- WHAT YOU NEED TO DO
Using the listing below, set down each line from the line containing "(** The prices" through the line containing "end) (zinterval a", both ends included, exactly and with nothing added.

- DATA SECTION

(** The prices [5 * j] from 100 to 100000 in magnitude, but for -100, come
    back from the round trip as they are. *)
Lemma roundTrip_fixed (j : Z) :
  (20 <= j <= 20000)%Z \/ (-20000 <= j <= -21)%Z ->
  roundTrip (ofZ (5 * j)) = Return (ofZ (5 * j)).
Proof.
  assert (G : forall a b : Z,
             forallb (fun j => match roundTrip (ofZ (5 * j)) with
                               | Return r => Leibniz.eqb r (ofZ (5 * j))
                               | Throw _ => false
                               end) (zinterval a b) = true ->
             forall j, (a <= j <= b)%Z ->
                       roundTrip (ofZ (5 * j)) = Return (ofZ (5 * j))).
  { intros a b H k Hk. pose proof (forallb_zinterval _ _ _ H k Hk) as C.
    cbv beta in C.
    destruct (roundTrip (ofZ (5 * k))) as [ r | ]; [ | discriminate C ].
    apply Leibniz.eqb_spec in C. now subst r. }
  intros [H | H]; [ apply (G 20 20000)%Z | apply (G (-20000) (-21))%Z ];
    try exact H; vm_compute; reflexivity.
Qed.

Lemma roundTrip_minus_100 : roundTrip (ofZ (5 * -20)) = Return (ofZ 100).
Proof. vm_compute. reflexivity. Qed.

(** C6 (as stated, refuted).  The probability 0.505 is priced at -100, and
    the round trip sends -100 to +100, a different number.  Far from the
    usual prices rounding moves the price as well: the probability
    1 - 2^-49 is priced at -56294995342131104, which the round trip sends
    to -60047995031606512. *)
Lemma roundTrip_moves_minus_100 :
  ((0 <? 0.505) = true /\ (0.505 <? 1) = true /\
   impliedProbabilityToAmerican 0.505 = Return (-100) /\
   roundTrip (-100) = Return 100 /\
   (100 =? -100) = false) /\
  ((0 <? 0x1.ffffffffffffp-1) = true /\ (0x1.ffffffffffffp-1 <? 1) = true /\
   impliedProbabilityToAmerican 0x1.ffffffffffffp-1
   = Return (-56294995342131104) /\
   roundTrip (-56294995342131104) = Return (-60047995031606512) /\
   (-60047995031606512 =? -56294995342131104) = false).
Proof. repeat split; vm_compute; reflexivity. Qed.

==

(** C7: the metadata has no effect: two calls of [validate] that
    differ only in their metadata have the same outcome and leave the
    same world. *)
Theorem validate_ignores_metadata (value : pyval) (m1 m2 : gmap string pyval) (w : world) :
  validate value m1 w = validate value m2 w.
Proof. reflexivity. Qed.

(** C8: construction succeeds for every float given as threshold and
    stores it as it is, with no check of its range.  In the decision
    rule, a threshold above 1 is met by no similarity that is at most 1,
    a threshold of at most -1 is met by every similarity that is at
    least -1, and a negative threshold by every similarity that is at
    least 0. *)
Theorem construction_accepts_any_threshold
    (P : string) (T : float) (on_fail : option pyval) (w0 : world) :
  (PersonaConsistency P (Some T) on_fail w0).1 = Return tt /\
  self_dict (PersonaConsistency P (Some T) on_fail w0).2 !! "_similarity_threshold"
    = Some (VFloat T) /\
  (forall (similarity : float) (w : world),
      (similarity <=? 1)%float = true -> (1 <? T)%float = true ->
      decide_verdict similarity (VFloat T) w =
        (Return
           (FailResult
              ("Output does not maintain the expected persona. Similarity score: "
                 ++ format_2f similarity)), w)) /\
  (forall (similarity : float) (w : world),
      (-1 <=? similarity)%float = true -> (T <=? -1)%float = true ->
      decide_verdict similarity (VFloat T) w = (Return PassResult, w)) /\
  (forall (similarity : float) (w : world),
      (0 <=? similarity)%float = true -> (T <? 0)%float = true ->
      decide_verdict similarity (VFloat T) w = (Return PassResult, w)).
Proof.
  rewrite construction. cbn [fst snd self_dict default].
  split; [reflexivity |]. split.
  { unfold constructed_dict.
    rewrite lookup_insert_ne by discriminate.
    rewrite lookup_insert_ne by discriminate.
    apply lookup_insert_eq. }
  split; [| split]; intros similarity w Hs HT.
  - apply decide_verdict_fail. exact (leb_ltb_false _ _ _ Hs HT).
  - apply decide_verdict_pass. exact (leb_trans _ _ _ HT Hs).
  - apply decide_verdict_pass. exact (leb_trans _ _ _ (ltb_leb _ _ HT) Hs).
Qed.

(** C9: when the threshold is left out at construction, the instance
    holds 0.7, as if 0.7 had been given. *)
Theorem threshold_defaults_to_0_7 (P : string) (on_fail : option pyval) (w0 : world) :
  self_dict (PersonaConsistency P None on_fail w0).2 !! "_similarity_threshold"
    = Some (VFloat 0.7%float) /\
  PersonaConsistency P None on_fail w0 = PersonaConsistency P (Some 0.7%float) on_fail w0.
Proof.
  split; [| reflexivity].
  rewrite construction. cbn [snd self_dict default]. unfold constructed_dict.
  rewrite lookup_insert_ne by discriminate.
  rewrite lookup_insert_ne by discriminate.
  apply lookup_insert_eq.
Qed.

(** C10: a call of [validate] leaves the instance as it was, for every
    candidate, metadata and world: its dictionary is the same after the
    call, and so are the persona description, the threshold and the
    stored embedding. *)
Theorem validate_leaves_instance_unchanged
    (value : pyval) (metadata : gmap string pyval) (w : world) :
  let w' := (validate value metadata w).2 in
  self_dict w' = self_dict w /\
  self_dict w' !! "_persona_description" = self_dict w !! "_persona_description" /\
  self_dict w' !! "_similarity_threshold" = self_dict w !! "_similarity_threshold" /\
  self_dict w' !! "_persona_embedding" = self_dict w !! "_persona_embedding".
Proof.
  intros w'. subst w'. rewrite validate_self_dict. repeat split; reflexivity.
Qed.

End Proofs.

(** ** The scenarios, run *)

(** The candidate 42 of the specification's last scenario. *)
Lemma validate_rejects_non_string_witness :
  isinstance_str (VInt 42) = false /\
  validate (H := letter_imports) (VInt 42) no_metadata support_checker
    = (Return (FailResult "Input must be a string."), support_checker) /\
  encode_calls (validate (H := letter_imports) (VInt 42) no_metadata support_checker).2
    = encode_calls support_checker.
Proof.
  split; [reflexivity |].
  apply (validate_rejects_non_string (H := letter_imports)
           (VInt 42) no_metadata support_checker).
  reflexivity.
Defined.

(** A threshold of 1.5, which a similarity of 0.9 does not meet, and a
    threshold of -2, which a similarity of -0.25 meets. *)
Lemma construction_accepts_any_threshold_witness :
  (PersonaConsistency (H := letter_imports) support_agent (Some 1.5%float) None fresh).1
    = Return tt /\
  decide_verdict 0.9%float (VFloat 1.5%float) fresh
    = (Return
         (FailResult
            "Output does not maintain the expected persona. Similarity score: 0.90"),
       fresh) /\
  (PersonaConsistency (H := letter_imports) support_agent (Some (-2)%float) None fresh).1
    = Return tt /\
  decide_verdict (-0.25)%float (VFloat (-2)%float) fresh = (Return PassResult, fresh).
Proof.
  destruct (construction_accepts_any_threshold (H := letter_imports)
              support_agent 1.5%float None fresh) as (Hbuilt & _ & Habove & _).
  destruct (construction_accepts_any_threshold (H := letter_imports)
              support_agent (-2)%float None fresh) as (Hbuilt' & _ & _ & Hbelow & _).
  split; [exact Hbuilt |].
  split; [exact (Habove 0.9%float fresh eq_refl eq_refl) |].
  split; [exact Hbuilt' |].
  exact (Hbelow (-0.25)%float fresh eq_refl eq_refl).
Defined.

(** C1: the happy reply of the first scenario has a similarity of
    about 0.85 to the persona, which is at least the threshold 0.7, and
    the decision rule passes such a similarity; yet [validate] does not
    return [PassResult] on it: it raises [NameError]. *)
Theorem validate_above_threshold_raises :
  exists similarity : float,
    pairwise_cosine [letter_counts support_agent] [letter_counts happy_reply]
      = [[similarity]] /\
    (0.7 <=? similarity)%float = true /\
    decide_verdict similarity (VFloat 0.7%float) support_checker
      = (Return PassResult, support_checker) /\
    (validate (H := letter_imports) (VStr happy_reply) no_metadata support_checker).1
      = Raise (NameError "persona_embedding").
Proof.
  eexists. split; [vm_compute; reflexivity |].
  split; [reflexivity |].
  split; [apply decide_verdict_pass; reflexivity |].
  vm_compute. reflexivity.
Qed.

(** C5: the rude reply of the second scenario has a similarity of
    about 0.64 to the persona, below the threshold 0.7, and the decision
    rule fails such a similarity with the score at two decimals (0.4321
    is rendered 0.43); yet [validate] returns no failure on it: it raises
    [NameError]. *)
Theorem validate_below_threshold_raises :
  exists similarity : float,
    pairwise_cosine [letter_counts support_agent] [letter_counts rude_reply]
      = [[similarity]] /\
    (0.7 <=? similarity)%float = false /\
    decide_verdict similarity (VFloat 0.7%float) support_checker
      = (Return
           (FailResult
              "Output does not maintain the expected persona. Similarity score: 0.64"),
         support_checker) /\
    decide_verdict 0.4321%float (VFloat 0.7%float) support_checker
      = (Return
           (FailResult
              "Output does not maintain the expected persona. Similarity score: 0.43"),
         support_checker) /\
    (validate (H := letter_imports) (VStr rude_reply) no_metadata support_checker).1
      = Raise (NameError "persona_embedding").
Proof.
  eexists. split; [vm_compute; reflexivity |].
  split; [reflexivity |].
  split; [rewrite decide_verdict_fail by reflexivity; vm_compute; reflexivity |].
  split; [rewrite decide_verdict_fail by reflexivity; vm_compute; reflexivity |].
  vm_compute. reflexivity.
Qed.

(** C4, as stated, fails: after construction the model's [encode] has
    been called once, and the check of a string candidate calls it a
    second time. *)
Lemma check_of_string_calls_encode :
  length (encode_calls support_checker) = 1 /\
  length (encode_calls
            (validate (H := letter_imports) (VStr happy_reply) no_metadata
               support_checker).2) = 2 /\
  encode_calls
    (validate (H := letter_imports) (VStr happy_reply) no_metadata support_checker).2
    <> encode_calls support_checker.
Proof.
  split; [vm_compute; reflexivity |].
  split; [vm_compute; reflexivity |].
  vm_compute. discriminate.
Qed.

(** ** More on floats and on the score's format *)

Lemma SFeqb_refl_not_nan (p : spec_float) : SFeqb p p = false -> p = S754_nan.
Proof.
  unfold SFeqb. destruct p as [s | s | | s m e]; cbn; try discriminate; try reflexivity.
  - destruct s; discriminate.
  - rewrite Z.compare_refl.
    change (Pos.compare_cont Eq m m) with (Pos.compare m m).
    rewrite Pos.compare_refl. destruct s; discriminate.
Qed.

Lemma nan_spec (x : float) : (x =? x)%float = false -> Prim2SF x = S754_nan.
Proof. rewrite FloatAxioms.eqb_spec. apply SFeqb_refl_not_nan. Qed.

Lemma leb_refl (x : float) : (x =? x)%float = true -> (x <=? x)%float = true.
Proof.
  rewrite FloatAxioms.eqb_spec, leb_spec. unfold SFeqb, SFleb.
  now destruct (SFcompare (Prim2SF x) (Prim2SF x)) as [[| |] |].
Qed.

--

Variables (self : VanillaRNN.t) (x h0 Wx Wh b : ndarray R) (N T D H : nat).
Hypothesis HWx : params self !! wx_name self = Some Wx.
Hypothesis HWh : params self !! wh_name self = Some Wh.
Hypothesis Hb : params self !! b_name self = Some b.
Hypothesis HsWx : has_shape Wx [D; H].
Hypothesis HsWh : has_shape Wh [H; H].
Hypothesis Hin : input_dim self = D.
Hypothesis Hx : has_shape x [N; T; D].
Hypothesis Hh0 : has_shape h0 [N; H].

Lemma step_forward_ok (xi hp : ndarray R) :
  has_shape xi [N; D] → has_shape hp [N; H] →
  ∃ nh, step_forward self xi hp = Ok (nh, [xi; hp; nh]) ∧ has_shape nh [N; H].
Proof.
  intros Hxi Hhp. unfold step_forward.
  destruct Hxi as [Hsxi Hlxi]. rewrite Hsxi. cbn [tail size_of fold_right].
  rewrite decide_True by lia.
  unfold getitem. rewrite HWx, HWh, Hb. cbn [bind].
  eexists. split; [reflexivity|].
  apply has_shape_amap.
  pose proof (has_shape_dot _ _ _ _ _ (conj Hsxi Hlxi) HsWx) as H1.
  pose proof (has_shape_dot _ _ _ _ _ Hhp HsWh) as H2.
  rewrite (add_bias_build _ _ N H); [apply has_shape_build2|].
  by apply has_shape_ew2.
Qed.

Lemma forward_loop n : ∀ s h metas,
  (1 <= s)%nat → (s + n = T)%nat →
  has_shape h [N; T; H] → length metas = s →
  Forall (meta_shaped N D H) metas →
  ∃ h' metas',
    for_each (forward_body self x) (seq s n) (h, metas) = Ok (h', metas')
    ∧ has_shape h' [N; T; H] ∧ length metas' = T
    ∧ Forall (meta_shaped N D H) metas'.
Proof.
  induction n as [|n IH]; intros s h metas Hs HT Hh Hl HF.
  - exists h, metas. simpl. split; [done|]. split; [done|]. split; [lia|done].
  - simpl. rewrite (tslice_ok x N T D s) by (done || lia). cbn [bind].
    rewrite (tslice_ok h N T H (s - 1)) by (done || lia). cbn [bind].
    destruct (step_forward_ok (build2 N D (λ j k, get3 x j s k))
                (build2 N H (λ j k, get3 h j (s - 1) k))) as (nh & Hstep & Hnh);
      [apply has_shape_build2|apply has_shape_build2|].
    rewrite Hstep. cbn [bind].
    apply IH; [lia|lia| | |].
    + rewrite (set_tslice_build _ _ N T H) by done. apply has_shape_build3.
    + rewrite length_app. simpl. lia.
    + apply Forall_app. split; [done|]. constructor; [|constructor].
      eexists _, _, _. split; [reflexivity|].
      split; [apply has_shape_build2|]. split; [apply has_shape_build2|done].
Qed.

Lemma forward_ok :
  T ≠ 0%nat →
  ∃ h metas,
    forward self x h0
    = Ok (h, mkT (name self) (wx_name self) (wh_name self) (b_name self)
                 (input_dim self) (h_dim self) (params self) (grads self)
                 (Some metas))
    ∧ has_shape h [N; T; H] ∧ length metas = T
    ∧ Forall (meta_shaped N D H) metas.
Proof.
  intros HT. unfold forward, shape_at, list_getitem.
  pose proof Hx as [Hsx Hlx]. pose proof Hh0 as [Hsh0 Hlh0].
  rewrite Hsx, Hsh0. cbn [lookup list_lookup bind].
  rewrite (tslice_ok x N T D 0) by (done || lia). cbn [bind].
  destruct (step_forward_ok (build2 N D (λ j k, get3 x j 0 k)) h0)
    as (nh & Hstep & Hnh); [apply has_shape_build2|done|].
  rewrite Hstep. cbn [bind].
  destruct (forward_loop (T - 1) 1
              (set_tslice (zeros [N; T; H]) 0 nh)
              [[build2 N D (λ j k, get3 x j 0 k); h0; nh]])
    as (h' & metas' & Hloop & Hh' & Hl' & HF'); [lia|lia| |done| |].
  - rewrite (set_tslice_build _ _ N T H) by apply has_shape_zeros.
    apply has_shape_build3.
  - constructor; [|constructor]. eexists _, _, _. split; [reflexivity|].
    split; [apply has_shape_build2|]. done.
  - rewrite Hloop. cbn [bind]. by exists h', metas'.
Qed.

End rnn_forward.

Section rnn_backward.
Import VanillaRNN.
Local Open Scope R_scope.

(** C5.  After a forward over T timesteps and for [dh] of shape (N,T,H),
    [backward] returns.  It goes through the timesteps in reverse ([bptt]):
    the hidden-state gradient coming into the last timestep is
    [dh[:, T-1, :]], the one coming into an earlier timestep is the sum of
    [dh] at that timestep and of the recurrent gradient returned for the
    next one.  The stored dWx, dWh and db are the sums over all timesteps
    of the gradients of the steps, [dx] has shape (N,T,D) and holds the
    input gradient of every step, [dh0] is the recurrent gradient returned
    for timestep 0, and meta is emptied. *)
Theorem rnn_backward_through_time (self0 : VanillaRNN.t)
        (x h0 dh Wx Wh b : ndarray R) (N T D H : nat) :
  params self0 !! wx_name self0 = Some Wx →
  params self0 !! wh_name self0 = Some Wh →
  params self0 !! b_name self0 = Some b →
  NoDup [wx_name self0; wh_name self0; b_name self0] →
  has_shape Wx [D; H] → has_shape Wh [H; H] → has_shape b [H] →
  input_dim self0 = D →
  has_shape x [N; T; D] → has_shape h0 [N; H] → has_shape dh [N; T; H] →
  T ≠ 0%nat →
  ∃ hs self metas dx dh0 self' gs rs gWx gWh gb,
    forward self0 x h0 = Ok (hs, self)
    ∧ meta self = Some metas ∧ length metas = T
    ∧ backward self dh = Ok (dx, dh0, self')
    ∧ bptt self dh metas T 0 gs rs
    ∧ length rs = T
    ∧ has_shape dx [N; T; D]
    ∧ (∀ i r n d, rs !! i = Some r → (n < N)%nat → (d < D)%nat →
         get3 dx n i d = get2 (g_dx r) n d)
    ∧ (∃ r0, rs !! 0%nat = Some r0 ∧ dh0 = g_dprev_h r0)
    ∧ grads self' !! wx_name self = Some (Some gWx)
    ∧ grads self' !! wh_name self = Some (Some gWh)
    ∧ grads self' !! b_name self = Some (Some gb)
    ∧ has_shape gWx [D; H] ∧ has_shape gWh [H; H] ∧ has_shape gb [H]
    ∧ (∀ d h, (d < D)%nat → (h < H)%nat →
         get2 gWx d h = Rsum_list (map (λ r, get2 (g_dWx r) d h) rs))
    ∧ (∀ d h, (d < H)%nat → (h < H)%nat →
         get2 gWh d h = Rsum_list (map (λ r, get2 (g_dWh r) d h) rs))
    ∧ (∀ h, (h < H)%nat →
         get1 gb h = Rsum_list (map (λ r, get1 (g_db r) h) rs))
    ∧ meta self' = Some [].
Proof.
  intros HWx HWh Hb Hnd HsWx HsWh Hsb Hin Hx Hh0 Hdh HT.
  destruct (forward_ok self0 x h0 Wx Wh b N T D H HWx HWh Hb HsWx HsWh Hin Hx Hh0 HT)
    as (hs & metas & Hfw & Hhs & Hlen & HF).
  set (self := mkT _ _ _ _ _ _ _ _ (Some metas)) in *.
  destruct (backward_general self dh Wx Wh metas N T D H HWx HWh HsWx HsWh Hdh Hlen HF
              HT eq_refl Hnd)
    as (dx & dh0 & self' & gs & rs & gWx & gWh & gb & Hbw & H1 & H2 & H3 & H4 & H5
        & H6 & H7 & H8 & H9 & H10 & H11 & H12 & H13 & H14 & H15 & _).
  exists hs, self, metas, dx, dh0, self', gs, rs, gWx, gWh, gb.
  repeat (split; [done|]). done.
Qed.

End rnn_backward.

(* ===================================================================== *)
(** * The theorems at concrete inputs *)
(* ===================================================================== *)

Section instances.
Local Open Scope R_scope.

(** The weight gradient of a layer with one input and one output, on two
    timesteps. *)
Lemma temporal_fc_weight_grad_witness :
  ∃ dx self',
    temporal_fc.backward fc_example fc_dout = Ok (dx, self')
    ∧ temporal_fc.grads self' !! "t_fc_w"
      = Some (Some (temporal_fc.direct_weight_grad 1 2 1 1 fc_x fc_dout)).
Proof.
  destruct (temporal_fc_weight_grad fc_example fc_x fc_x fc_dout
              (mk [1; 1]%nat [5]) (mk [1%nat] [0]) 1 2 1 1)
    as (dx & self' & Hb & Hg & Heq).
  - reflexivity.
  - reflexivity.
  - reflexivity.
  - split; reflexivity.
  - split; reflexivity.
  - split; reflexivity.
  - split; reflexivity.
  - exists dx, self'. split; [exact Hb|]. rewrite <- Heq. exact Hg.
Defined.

- RESPONSE
(** The prices [5 * j] from 100 to 100000 in magnitude, but for -100, come
    back from the round trip as they are. *)
Lemma roundTrip_fixed (j : Z) :
  (20 <= j <= 20000)%Z \/ (-20000 <= j <= -21)%Z ->
  roundTrip (ofZ (5 * j)) = Return (ofZ (5 * j)).
Proof.
  assert (G : forall a b : Z,
             forallb (fun j => match roundTrip (ofZ (5 * j)) with
                               | Return r => Leibniz.eqb r (ofZ (5 * j))
                               | Throw _ => false
                               end) (zinterval a b) = true ->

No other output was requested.